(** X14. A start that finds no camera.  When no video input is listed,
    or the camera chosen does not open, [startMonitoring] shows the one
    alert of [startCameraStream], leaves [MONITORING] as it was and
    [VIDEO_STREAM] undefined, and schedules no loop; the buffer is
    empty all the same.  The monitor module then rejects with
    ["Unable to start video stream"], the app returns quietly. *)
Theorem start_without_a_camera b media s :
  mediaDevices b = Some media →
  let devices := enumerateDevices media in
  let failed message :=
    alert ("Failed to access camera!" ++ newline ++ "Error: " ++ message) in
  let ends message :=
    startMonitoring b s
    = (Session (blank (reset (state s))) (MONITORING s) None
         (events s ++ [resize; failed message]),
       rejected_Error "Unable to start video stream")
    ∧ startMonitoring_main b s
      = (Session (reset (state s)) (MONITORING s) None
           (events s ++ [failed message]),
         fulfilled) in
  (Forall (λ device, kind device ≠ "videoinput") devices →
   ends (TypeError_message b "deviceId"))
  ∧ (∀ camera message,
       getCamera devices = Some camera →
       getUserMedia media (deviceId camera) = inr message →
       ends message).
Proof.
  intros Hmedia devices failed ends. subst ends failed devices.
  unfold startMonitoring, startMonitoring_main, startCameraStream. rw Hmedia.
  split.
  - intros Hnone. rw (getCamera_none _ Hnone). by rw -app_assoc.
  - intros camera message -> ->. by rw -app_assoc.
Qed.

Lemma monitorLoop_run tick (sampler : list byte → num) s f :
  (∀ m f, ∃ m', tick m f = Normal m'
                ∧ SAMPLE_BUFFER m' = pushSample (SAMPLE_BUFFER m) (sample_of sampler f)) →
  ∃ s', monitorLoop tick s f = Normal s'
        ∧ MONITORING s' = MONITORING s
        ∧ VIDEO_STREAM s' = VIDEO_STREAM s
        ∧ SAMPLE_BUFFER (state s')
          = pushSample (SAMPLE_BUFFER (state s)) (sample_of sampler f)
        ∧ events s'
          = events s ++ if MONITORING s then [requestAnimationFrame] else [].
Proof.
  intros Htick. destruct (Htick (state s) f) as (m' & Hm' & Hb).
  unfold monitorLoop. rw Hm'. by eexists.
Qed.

======

### What is being asked
Your answer should consist of the lines above that hold the word "then", copied exactly.

### Finished task
    empty all the same.  The monitor module then rejects with
          = events s ++ if MONITORING s then [requestAnimationFrame] else [].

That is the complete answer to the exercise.